The aim of the study was to examine whether Latin American dance sport results in changes in the area of upper body statics compared to the normal population. At that, the study aimed to define differences in the upper body statics of various postures in Latin American dancers and also to show gender-specific differences. The structure of the study was based on Ohlendorf et al. [18, 19].


Before this quantitative cross-sectional study began, a positive ethical vote was obtained from the ethics committee of the Goethe University (No. 519/15). Within the framework of the study, a total of n = 49 (21 m, 28 f) active Latin American dancers were measured using video raster stereography. In order to ensure comparability of the results (e.g. age, technical quality of the dancers), inclusion criteria were defined:

  • voluntary participation;

  • aged between 18 and 40 years;

  • at least 2 years of tournament experience;

  • a training workload of at least four hours per week.

Exclusion criteria included:

  • an acute injury or a diagnosed sports injury in the spinal area within the last 6 weeks, provided this resulted in a break from sport of more than 2 weeks;

  • pregnancy.

A back scanner (model MiniRot Kombi System from ABW GmbH Frickenhausen, Germany) was used as the measurement system. This projects a moving strip grid (zebra pattern) onto the back of the test person using video raster stereography, thus recording an image of the back and calculating various angles (measuring frequency: 50 Hz). The resulting scan represents the surface of the back, three-dimensionally, on the basis of a two-second image capture which includess the calculation of the coordinates of the marker points. A system error of < 1 mm is specified by the manufacturer (manufacturer's information). This scanner examination is a reliable measurement method that is also gentle on the body [18-22]. A detailed description of all evaluation parameters can be found in Ohlendorf et al. [19]. The full investigation procedure is shown in Fig. 1.

Fig. 1
figure 1

Investigation procedure chart

The contact to the participants was established through the national and regional dance coaches. Participation in this study was on a voluntary basis. The study was conducted at the training site before, during or after a training session. Prior to the start of the study, the participants were informed in detail on the procedure. Informed consent was obtained from all participants involved in the stud before the start. A total of five measurement conditions were tested, of which postures 1, 2 and 3 were recorded barefooted with postures 4 and 5 in dance shoes:

  • Habitual posture 1 (P1): in this neutral-zero method, the subjects stood with their arms hanging down in what they felt was a normal posture.
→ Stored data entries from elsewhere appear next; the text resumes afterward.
(** The end of a round: the next deadline, the clock, the sleep, and the rounds [k]. *)
Lemma schedule_at (k : Z → Io (Process (Watched S)) Outcome) d w o e count p log :
  let written := o +:+ counter_lines name count 1 in
  at_state w written e 0 (u64 (count + 1)) p (log ++ [HSignals []; HSignals []]) →
  (∀ d' t w', let log' := log ++ [HSignals []; HSignals []; HNow t; HSleep d'] in
     at_state w' written e 0 (u64 (count + 1)) p log' →
     looped d' (u64 (count + 1)) written e log' (k d' w')) →
  looped d count o e log
    (match later ticks c d with
     | None => mret Undefined
     | Some next_deadline =>
         current_time ← liftIo now;
         match (if next_deadline <=? current_time then later ticks c current_time
                else Some next_deadline) with
         | None => mret Undefined
         | Some next_deadline => liftIo (sleepUntil next_deadline);; k next_deadline
         end
     end w).
Proof.
  cbv zeta. intros Hat Hk. destruct (later ticks c d) as [d'|] eqn:Hlater.
  2: { apply later_overflows in Hlater. eapply overflow_at; [exact Hat|by constructor]. }
  pose proof (host_at steady_now HNow w _ e _ _ p _ patience_steady Hat) as Hat1.
  unfold mbind at 1, Io_bind at 1, liftIo at 1. cbn [now SystemMonotonicClock steady_now Watched_posix].
  destruct (SignalShutdown.on_posix _ w) as [t w1]. cbn [fst snd] in Hat1.
  rewrite <- app_assoc in Hat1. pose proof (slot_later ticks c d d' t Hlater) as Hslot.
  apply later_fits in Hlater as (Hdur & Hd & _). destruct (if d' <=? t then _ else _) as [d''|].
  2: { eapply overflow_at; [exact Hat1|]. by destruct Hslot; constructor. }
  destruct Hslot as [-> Hfits].
  pose proof (host_at (sleep_until (slot ticks c d t)) (λ _, HSleep (slot ticks c d t)) w1 _ e _ _ p _
    (patience_sleep_until _) Hat1) as Hat2.
  unfold mbind at 1, Io_bind at 1, liftIo at 1. cbn [sleepUntil SystemMonotonicClock sleep_until Watched_posix].
  destruct (SignalShutdown.on_posix _ w1) as [[] w2]. cbn [fst snd] in Hat2.
  rewrite <- app_assoc in Hat2. apply (round_at d t); [done..|]. by apply Hk.
Qed.

Lemma superloop_counts fuel d w o e count p log :
  at_state w o e 0 count p log → (p < fuel)%nat →
  looped d count o e log (superloop ticks c fuel d w).
Proof.
  revert d w o count p log. induction fuel as [|fuel IH]; intros d w o count p log Hat Hfuel; [lia|].
  cbn [superloop]. unfold mbind at 1, Io_bind at 1, liftIo at 1.
  pose proof (flag_at w o e count p log Hat) as Hflag. unfold isShutdownRequested, signal_shutdown.
  destruct (SignalShutdown.isShutdownRequested w) as [[] w1].
  { destruct Hflag as (ns & flag & p1 & Hns & Hat1).
    destruct (finish_at _ _ _ _ _ _ _ Hat1) as (w' & E & Ho & He & Hl).
    exists (Exit 0), w', 0%nat, [HSignals ns]. split_and!; try done. by constructor. }
  destruct Hflag as (p1 & Hat1 & Hp1). unfold mbind at 1, Io_bind at 1, liftIo at 1.
  cbn [network_poll NoOpNetworkRuntime mret State_ret negb].
  pose proof (periodic_at w1 o e count p1 _ Hat1) as Hat2.
  unfold mbind at 1, Io_bind at 1, liftIo at 1. cbn [periodic application_ CounterApplication].
  destruct (counter_periodic logger w1) as [[] w2]. cbn [snd] in Hat2.
  pose proof (flag_at w2 _ e _ p1 _ Hat2) as Hflag. unfold mbind at 1, Io_bind at 1, liftIo at 1.
  destruct (SignalShutdown.isShutdownRequested w2) as [[] w3].
  { destruct Hflag as (ns & flag & p3 & Hns & Hat3). rewrite <- app_assoc in Hat3.
    destruct (finish_at _ _ _ _ _ _ _ Hat3) as (w' & E & Ho & He & Hl).
    exists (Exit 0), w', 1%nat, [HSignals []; HSignals ns].
    split_and!; [done|by rewrite Ho, string_app_assoc|done|done|by constructor]. }
  destruct Hflag as (p3 & Hat3 & Hp3). rewrite <- app_assoc in Hat3.
  apply (schedule_at (superloop ticks c fuel) d w3 o e count p3 log Hat3).
  intros d' t w' log' Hat'. apply (IH _ _ _ _ p3); [exact Hat'|lia].
Qed.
  • Posture 2 (P2): the arms were extended laterally in 90° abduction.

  • Posture 3 (P3): a circle with both arms was formed above the head.

  • Posture 4 (P4): habitual posture in dance shoes analogous to posture 1.
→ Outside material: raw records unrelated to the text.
(** A completed transfer: what was received is an object all of whose segments
    arrived in its session, and its report is out. *)
Lemma profile_completed max_width arrived e (w : World) log line :
  inv max_width arrived (e, (w, log)) → profile_inv line (w, log) → state e = TransferState.kCompleted →
  let p := w.1 in
  let object := take (Z.to_nat (received_size_ p)) (object_ p) in
  assembled arrived (setup e) object ∧ zlen object = received_size_ p ∧
  session_id_ p = setup_session_id (setup e) ∧ verdict object (imageStatus p) ∧ reported p w.2.
Proof.
  intros (Hwf & (m & Hm & Hag) & _) Hinv Hst. destruct w as [p sd]. destruct Hinv as (_ & Hlen & _ & Htold).
  cbn [fst snd] in *. rewrite Hm in Htold. unfold agrees in Hag. cbn [fst] in *. rewrite Hst in Hag.
  destruct Hag as (ds & -> & Hdel). destruct Htold as [[Hsession Hexpected Hfits Hstores] Hrep].
  pose proof (ewf_state _ _ Hwf) as Hstate. simpl in Hstate. rewrite Hst in Hstate.
  destruct Hstate as [Htwf Hcount].
  pose proof (delivered_complete _ _ _ _ Htwf Hcount Hdel) as Hshape.
  pose proof (twf_setup _ _ Htwf) as Hs. pose proof (shape_within _ _ Hs Hshape) as Hwithin.
  pose proof (setup_geometry _ Hs) as (_ & _ & _ & Hobj). cbn in Hfits, Hexpected.
  destruct Hstores as ((buffer & Hbuf & Hstorage) & Hsize & _).
  { eapply list.Forall_impl; [exact Hwithin|]. intros [offset payload] [? ?].
    unfold zlen, kMaximumObjectSize in *. lia. }
  cbn in Hsize, Hstorage. rewrite (reach_object _ _ Hs Hshape) in Hsize.
  change kMaximumObjectSize with 256 in *.
  assert (Hz : zlen (take (Z.to_nat (received_size_ p)) (object_ p)) = received_size_ p).
  { unfold zlen. rewrite length_take, Hlen. lia. }
  split_and!; [|done|done| |done].
  - rewrite Hsize, Hstorage, write_all_take by done.
    eapply write_all_assembled; [done..|]. unfold zlen. rewrite length_take, Hbuf. lia.
  - apply imageStatus_verdict; [rewrite Hexpected, Hsize, u16_id; [done|unfold is_u16; lia]|].
    unfold zlen. rewrite Hlen. lia.
Qed.
(** ** The frames of the line *)

Context `{!MillisecondClock B}.
Variable max_width : Z.
Hypothesis width : 1 ≤ max_width ≤ 16.

(** The firmware's objects, having taken [messages] off the line, where [line] still waits. *)
Definition boot_inv (messages : list bytes) (line : bytes) (s : Engine * World) : Prop :=
  ∃ log, inv max_width (.∈ messages) (s.1, (s.2, log)) ∧ profile_inv line (s.2, log).

Lemma boot_device messages line line' e p pk u u' (b b' : B) :
  boot_inv messages line (e, (p, (pk, (Some u, b)))) →
  incoming u' = line' → sent u' = sent u → (busy u' ≤ latency U)%nat →
  boot_inv messages line' (e, (p, (pk, (Some u', b')))).
Proof.
  intros (log & Hinv & Ha & Hl & (Hc & Hs & _) & Hm) Hin Hsent Hbusy. exists log. split; [exact Hinv|].
  split_and!; [done..| |].
  - split_and!; [done..|by exists u'].
  - destruct (monitor log) as [[|info ds|info ds]|]; try done. destruct Hm as [Hh Hrep]. split; [done|].
    destruct Hrep as (h & u0 & before & after & [= <-] & Haddr & Hs').
    exists h, u', before, after. by rewrite Hsent.
Qed.

(** An operation of the engine that keeps its invariant and that of the callbacks. *)
Lemma boot_step {A} (m : Op (W := Traced World) A) (m' : Op (W := World) A) messages line s :
  erases m m' →
  (∀ s, inv max_width (.∈ messages) s → inv max_width (.∈ messages) (m s).2) →
  preserves (λ s : Engine * Traced World, profile_inv line s.2) m →
  boot_inv messages line s → boot_inv messages line (m' s).2.
Proof.
  intros Herase Hengine Hprofile (log & Hinv & Hprof). destruct s as [e w]. cbn [fst snd] in *.
  set (t := (e, (w, log) : Traced World)). specialize (Herase e (w, log)). specialize (Hengine t Hinv).
  specialize (Hprofile t Hprof). change (e, (w, log)) with t in Herase.
  destruct (m t) as [r [e' [w' log']]]. cbn [fst snd] in *. rewrite Herase. by exists log'.
Qed.

Lemma boot_poll messages line now s :
  boot_inv messages line s → boot_inv messages line (poll now s).2.
Proof.
  apply (boot_step (poll now) (poll now) messages line); [apply erases_poll| |].
  - intros t Ht. by apply (poll_inv max_width _ now t Ht).
  - apply (keeps_poll _ (profile_preserved line)).
Qed.

Lemma boot_mono messages more line s : boot_inv messages line s → boot_inv (messages ++ more) line s.
Proof.
  intros (log & Hinv & Hprof). exists log. split; [|done].
  eapply inv_mono; [|exact Hinv]. intros message Hin. apply elem_of_app. by left.
Qed.

Lemma boot_process messages line message now s :
  is_bytes message → boot_inv messages line s →
  boot_inv (messages ++ [message]) line (BitsEngine.process max_width message now s).2.
Proof.
  intros Hb Hs. apply (boot_mono _ [message]) in Hs. revert Hs.
  apply (boot_step (BitsEngine.process max_width message now) (BitsEngine.process max_width message now)
    (messages ++ [message]) line); [apply erases_process| |].
  - intros t Ht. apply (process_inv max_width); [done|done| |done].
    apply elem_of_app. right. by left.
  - apply (keeps_process max_width _ (profile_preserved line)).
Qed.

(** The clock is the board's. *)
Lemma boot_clock messages line s :
  boot_inv messages line s → boot_inv messages line (on_board (on_snd clockNow) s).2.
Proof.
  destruct s as [e [p [pk [ou b]]]]. intros H. unfold on_board, on_snd. destruct (clockNow b) as [now b'].
  pose proof H as (_ & _ & _ & _ & (_ & _ & u & [= ->] & Hin & Hbusy) & _). by eapply boot_device.
Qed.

Lemma frameMessage_bytes frame message :
  is_bytes frame → frameMessage frame = Some message → is_bytes message.
Proof.
  intros Hb. unfold frameMessage. destruct (_ <? _)%nat; [done|]. destruct (negb _); [done|].
  case_bool_decide; [done|]. intros [= <-]. by apply Forall_drop.
Qed.

Lemma boot_frame messages line frame s :
  is_bytes frame → boot_inv messages line s →
  boot_inv (messages ++ omap frameMessage [frame]) line (processFrame false max_width polls frame s).2.
Proof.
  intros Hb Hs. unfold processFrame. cbn [omap list_omap].
  destruct (frameMessage frame) as [message|] eqn:E; [|by rewrite app_nil_r].
  unfold mbind, State_bind. apply boot_clock in Hs. destruct (on_board (on_snd clockNow) s) as [now s1].
  apply frameMessage_bytes in E; [|done]. pose proof (boot_process _ _ message now s1 E Hs) as H.
  cbn [snd] in *. destruct (BitsEngine.process _ _ _ s1). exact H.
Qed.

(** Reads of the device, which may be one that waits for ever but is not. *)
Lemma device_reads r (u : U) (t : unit) :
  read_register r (Some u) = let '(x, u') := read_register r u in (x, Some u').
Proof. done. Qed.

Lemma on_device {A} (m : State (option U) A) e p pk ou (b : B) :
  on_board (on_fst m) (e, (p, (pk, (ou, b)))) =
    let '(a, ou) := m ou in (a, (e, (p, (pk, (ou, b))))).
Proof. unfold on_board, on_snd, on_fst. by destruct (m ou). Qed.

Lemma boot_alive messages line e p pk ou (b : B) :
  boot_inv messages line (e, (p, (pk, (ou, b)))) →
  ∃ u, ou = Some u ∧ incoming u = line ∧ (busy u ≤ latency U)%nat.
Proof. by intros (log & _ & _ & _ & (_ & _ & H) & _). Qed.

Lemma readFrames_runs messages stream rounds d s :
  (length stream < rounds)%nat → Forall is_bytes (Decoder.receive kMaximumCanonicalSize d stream).1 →
  boot_inv messages stream s →
  let '(frames, d') := Decoder.receive kMaximumCanonicalSize d stream in
  io_wp (readFrames false max_width polls rounds d) s (λ d1 s',
    d1 = d' ∧ boot_inv (messages ++ omap frameMessage frames) [] s').
Proof.
  revert messages rounds d s.
  induction stream as [|byte stream IH]; intros messages [|rounds] d [e [p [pk [ou b]]]] Hrounds Hframes Hs;
    try (simpl in Hrounds; lia); cbn [readFrames Decoder.receive] in *;
    unfold io_wp, mbind, Io_bind, liftIo;
    destruct (boot_alive _ _ _ _ _ _ _ Hs) as (u & -> & Hin & Hbusy); rewrite on_device;
    destruct (available_reads (λ u (_ : unit), Some u) device_reads eq_refl u tt)
      as (u1 & -> & Hin1 & Hsent1 & Hbusy1); rewrite Hin in *.
  - rewrite app_nil_r. eexists _, _. split; [reflexivity|]. split; [done|].
    eapply boot_device; [exact Hs|done..|lia].
  - rewrite bool_decide_eq_false_2 by done. cbn [negb]. rewrite on_device. unfold uart0ReadByte.
    rewrite device_reads by done.
    pose proof (data_read u1 byte stream Hin1) as H. destruct (read_register UDR0 u1) as [value u2].
    destruct H as (-> & Hin2 & Hsent2 & Hbusy2).
    assert (Hs2 : boot_inv messages stream (e, (p, (pk, (Some u2, b))))).
    { eapply boot_device; [exact Hs|done|congruence|lia]. }
    assert (Hlen : (length stream < rounds)%nat) by (simpl in Hrounds; lia).
    destruct (Decoder.push kMaximumCanonicalSize byte d) as [[] d1]; cbn [negb].
    + specialize (IH (messages ++ omap frameMessage [Decoder.frame d1]) rounds (Decoder.consume d1)).
      destruct (Decoder.receive kMaximumCanonicalSize (Decoder.consume d1) stream) as [frames d'].
      cbn [fst] in *. apply Forall_cons_1 in Hframes as [Hframe Hframes].
      pose proof (boot_frame _ _ _ _ Hframe Hs2) as Hs3.
      destruct (processFrame _ _ _ _ _) as [[] s3]. cbn [snd] in Hs3.
      destruct (IH s3 Hlen Hframes Hs3) as (d2 & s' & E & -> & Hs'). exists d', s'.
      split; [exact E|]. split; [done|]. rewrite <- app_assoc in Hs'.
      by change (Decoder.frame d1 :: frames) with ([Decoder.frame d1] ++ frames); rewrite omap_app.
    + by apply IH.
Qed.

(** ** The loop *)

Variable rounds : nat.

(** The messages in what has arrived since the firmware started. *)
Definition messages (stream : bytes) : list bytes :=
  omap frameMessage (Decoder.receive kMaximumCanonicalSize (Decoder.initial kMaximumCanonicalSize) stream).1.

(** The firmware between two turns, after [stream] has arrived. *)
Record booted (stream : bytes) (f : Firmware) (w : U * B) : Prop := {
  booted_inv : boot_inv (messages stream) (incoming w.1)
    (engine f, (callbacks f, (packet_ f, (Some w.1, w.2))));
  booted_decoder : decoder f =
    (Decoder.receive kMaximumCanonicalSize (Decoder.initial kMaximumCanonicalSize) stream).2;
  booted_wf : Hdlc.wf kMaximumCanonicalSize (decoder f);
  booted_ready : Decoder.frame_ready_ (decoder f) = false;
}.

Lemma turn_runs stream f w :
  booted stream f w → is_bytes (incoming w.1) → (length (incoming w.1) < rounds)%nat →
  ∃ f' w', turn false max_width polls rounds (f, w) = Some (tt, (f', w')) ∧
    booted (stream ++ incoming w.1) f' w' ∧ incoming w'.1 = [].
Proof.
  destruct w as [u b]. cbn [fst snd]. intros [Hinv Hdec Hwf Hready] Hbytes Hrounds. cbn [fst snd] in *.
  apply boot_clock in Hinv. unfold turn, mbind, State_bind.
  destruct (on_board (on_snd clockNow) _) as [now s1]. cbn [snd] in Hinv. apply (boot_poll _ _ now) in Hinv.
  change (poll now s1) with (poll (W := World) (ReceiverCallbacks0 := boot_callbacks) now s1).
  destruct (poll now s1) as [r s2]. cbn [snd] in Hinv.
  pose proof (receive_bytes kMaximumCanonicalSize (decoder f) _ Hwf Hready Hbytes) as Hframes.
  pose proof (receive_refines kMaximumCanonicalSize _ _ Hwf Hready Hbytes) as Href.
  pose proof (readFrames_runs _ _ rounds (decoder f) s2 Hrounds Hframes Hinv) as Hrun.
  assert (Hstream : messages (stream ++ incoming u) =
      messages stream ++ omap frameMessage (Decoder.receive kMaximumCanonicalSize (decoder f) (incoming u)).1 ∧
    (Decoder.receive kMaximumCanonicalSize (Decoder.initial kMaximumCanonicalSize) (stream ++ incoming u)).2 =
      (Decoder.receive kMaximumCanonicalSize (decoder f) (incoming u)).2).
  { unfold messages. rewrite receive_app, Hdec.
    destruct (Decoder.receive kMaximumCanonicalSize (Decoder.initial _) stream) as [f1 d1].
    cbn [fst snd]. destruct (Decoder.receive kMaximumCanonicalSize d1 (incoming u)). cbn [fst snd].
    by rewrite omap_app. }
  destruct (Decoder.receive kMaximumCanonicalSize (decoder f) (incoming u)) as [frames d'].
  cbn [fst snd] in *. destruct Href as (Hwf' & Hready' & _). destruct Hstream as [Em Ed].
  destruct Hrun as (d1 & [e [p [pk [ou b']]]] & -> & -> & Hs').
  destruct (boot_alive _ _ _ _ _ _ _ Hs') as (u' & -> & Hin' & _).
  eexists _, _. split; [reflexivity|]. split; [|done].
  split; cbn [engine callbacks packet_ decoder fst snd]; [by rewrite Em, Hin'|by rewrite Ed|done|done].
Qed.

Lemma booted_new u (b : B) : incoming u = [] → (busy u ≤ latency U)%nat → booted [] (new_firmware
  max_width) (u, b).
Proof.
  intros Hin Hbusy. split; [|done|apply wf_initial|done]. cbn [fst snd]. exists []. split.
  - by apply inv_new; [|by_evaluation].
  - split_and!; [done|done| |done]. split_and!; [done|done|by exists u].
Qed.

(** What happens between two turns: [bs] arrives. *)
Definition delivers (happens : U * B → U * B) (bs : bytes) : Prop :=
  is_bytes bs ∧ (length bs < rounds)%nat ∧
  ∀ w, incoming w.1 = [] → (busy w.1 ≤ latency U)%nat →
    incoming (happens w).1 = bs ∧ sent (happens w).1 = sent w.1 ∧ (busy (happens w).1 ≤ latency U)%nat.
  • Posture 5 (P5): the subjects extended their lead arm in 90° anteversion and the free arm in 90° abduction. The subjects were asked to assume their dancing posture, including the corresponding back and spine alignment. The decision to rest the body weight either on the left or right foot was according to the Latin dance technique guidelines (Rumba technique). As to the technical convention, a Rumba dance sequence begins with the upbeat step and a basic step. The dancer stands on the right foot with the left leg extended forwards. In Latin dance, the leading arm is not held at shoulder height but at hip height; the exact height is derived from the size difference between the dancing partners. For the sake of standardisation, this deviation from dance practice was tolerated.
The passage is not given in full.